Mothers still not receiving equal treatment in the workplace.

Following a recent survey suggesting over a quarter of mothers in the UK feel discriminated against at work,

HardingEvans Head of Employment, Daniel Wilde discusses the ways in which working parents need to be supported.

Last week, the BBC produced a startling report exposing the many ways mothers are made to feel discriminated against in the work place.

The report found that a large number of working mothers find it impossible to climb the career ladder, with 29 per cent feeling overlooked for a promotion due to their maternal responsibilities. A shocking 54 per cent admitted their employer could have done more to support them.

The law forbids discrimination based on pregnancy: this includes anything from hiring and firing, to job assignments, to fringe benefits.Mothers should be protected against unfair treatment: so why do these new figures suggest otherwise? Unfortunately, many employers have a negative attitude to women who take maternity leave and part time employees.

At HardingEvans, we have a more positive policy on our approach to working mothers.We offer flexible working hours wherever possible, as well as encouraging work life balance.We also provide “keep in touch days”, to carefully prepare the employee for their transition back into work.

Other employers should also adopt a positive flexible approach.Employers have a responsibility to manage maternity leave efficiently and positively reintegrate mothers on their return to work.

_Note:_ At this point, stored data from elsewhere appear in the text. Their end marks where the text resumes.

(** src/include/pando-lib-galois/graphs/dist_array_csr.hpp:822-836 [DistArrayCSR] *)
Record DistArrayCSR := mkCSR {
  numVertices : Z; numEdges : Z; vertexEdgeOffsets : @DistArray Z; vertexTokenIDs : @DistArray Z; edgeDestinations : @DistArray Z;
  vertexData : @DistArray V; edgeData : @DistArray E }.
Definition set_sizes g n m := mkCSR n m (vertexEdgeOffsets g) (vertexTokenIDs g) (edgeDestinations g) (vertexData g) (edgeData g).
Definition set_vertexEdgeOffsets g a := mkCSR (numVertices g) (numEdges g) a (vertexTokenIDs g) (edgeDestinations g) (vertexData g) (edgeData g).
Definition set_vertexTokenIDs g a := mkCSR (numVertices g) (numEdges g) (vertexEdgeOffsets g) a (edgeDestinations g) (vertexData g) (edgeData g).
Definition set_edgeDestinations g a := mkCSR (numVertices g) (numEdges g) (vertexEdgeOffsets g) (vertexTokenIDs g) a (vertexData g) (edgeData g).
Definition set_vertexData g a := mkCSR (numVertices g) (numEdges g) (vertexEdgeOffsets g) (vertexTokenIDs g) (edgeDestinations g) a (edgeData g).
Definition set_edgeData g a := mkCSR (numVertices g) (numEdges g) (vertexEdgeOffsets g) (vertexTokenIDs g) (edgeDestinations g) (vertexData g) a.
Implicit Types g : DistArrayCSR.

(** ** Memory *)

(** [array.initialize(vec.begin(), vec.end(), n)] of each of the five arrays. *)
Definition init_array {T} (M : Memory T) (d : @DistArray T) (vec : list PlaceType) (n : Z) := DistArray.initialize (fresh M) (fresh_blocks M) d vec n.
Definition init_vertexEdgeOffsets vec g n : outcome (Status * DistArrayCSR) :=
  let! (err, a) := init_array memO (vertexEdgeOffsets g) vec n in Done (err, set_vertexEdgeOffsets g a).
Definition init_vertexTokenIDs vec g n : outcome (Status * DistArrayCSR) :=
  let! (err, a) := init_array memT (vertexTokenIDs g) vec n in Done (err, set_vertexTokenIDs g a).
Definition init_edgeDestinations vec g n : outcome (Status * DistArrayCSR) :=
  let! (err, a) := init_array memD (edgeDestinations g) vec n in Done (err, set_edgeDestinations g a).
Definition init_vertexData vec g n : outcome (Status * DistArrayCSR) :=
  let! (err, a) := init_array memV (vertexData g) vec n in Done (err, set_vertexData g a).
Definition init_edgeData vec g n : outcome (Status * DistArrayCSR) :=
  let! (err, a) := init_array memE (edgeData g) vec n in Done (err, set_edgeData g a).
(** [array.deinitialize()] of each. *)
Definition free_offsets g := set_vertexEdgeOffsets g (DistArray.deinitialize (vertexEdgeOffsets g)).
Definition free_tokens g := set_vertexTokenIDs g (DistArray.deinitialize (vertexTokenIDs g)).
Definition free_destinations g := set_edgeDestinations g (DistArray.deinitialize (edgeDestinations g)).
Definition free_vertexData g := set_vertexData g (DistArray.deinitialize (vertexData g)).
Definition free_edgeData g := set_edgeData g (DistArray.deinitialize (edgeData g)).

(** src/include/pando-lib-galois/graphs/dist_array_csr.hpp:545-551 [deinitialize] *)
Definition deinitialize g : DistArrayCSR := free_edgeData (free_vertexData (free_destinations (free_tokens (free_offsets g)))).

(** src/include/pando-lib-galois/graphs/dist_array_csr.hpp:172-175 [initialize], the loop that fills [vec] *)
Definition hosts (nodes : nat) : list PlaceType := map (fun i => (mkPlace (mkNode (Z.of_nat i)) anyPod anyCore, Main)) (seq 0 nodes).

Financially, it is often cheaper to pay maternity leave and have the benefit of the return to work of an experienced employee who is committed to the business, rather than make an employee feel so discriminated against they leave, forcing the firm to hire an unknown member of staff.It is a risky business, and one that can be avoided by treating your dedicated employee with the courtesy and support they deserve.

This year we have had six mothers return to work following their maternity leave.All have returned to continued support, ensuring their lives as working mothers remain manageable.

Sara Uren, a HardingEvans solicitor specialising in clinical negligence, recently returned to the firm following maternity leave.Speaking of her leave, she said:

“Having a child can be a frightening time for a mother: it is vital for firms to recognise this, and ensure the employee is never made to feel pressured or victimised.I am fortunate to work for a company that offers all manner of support, with mothers given the chance to work flexibly and creatively.

“Proactive steps were taken to ensure that working up until my maternity leave was stress free and the transition of my caseload to another fee earner went smoothly.I was kept up to date regularly while on maternity leave of any new developments, which made returning to work that much easier.”

Employers need to be aware that less favourable treatment of employees in consequence of pregnancy maternity is unlawful sex discrimination and can expose employers to significant legal claims. With plans in 2015 for laws implementing shared parental leave and pay, it remains to be seen whether employers will adopt an increasingly supportive approach to all working parents.

Daniel Wilde is a partner and head of employment law at HardingEvans Solicitors.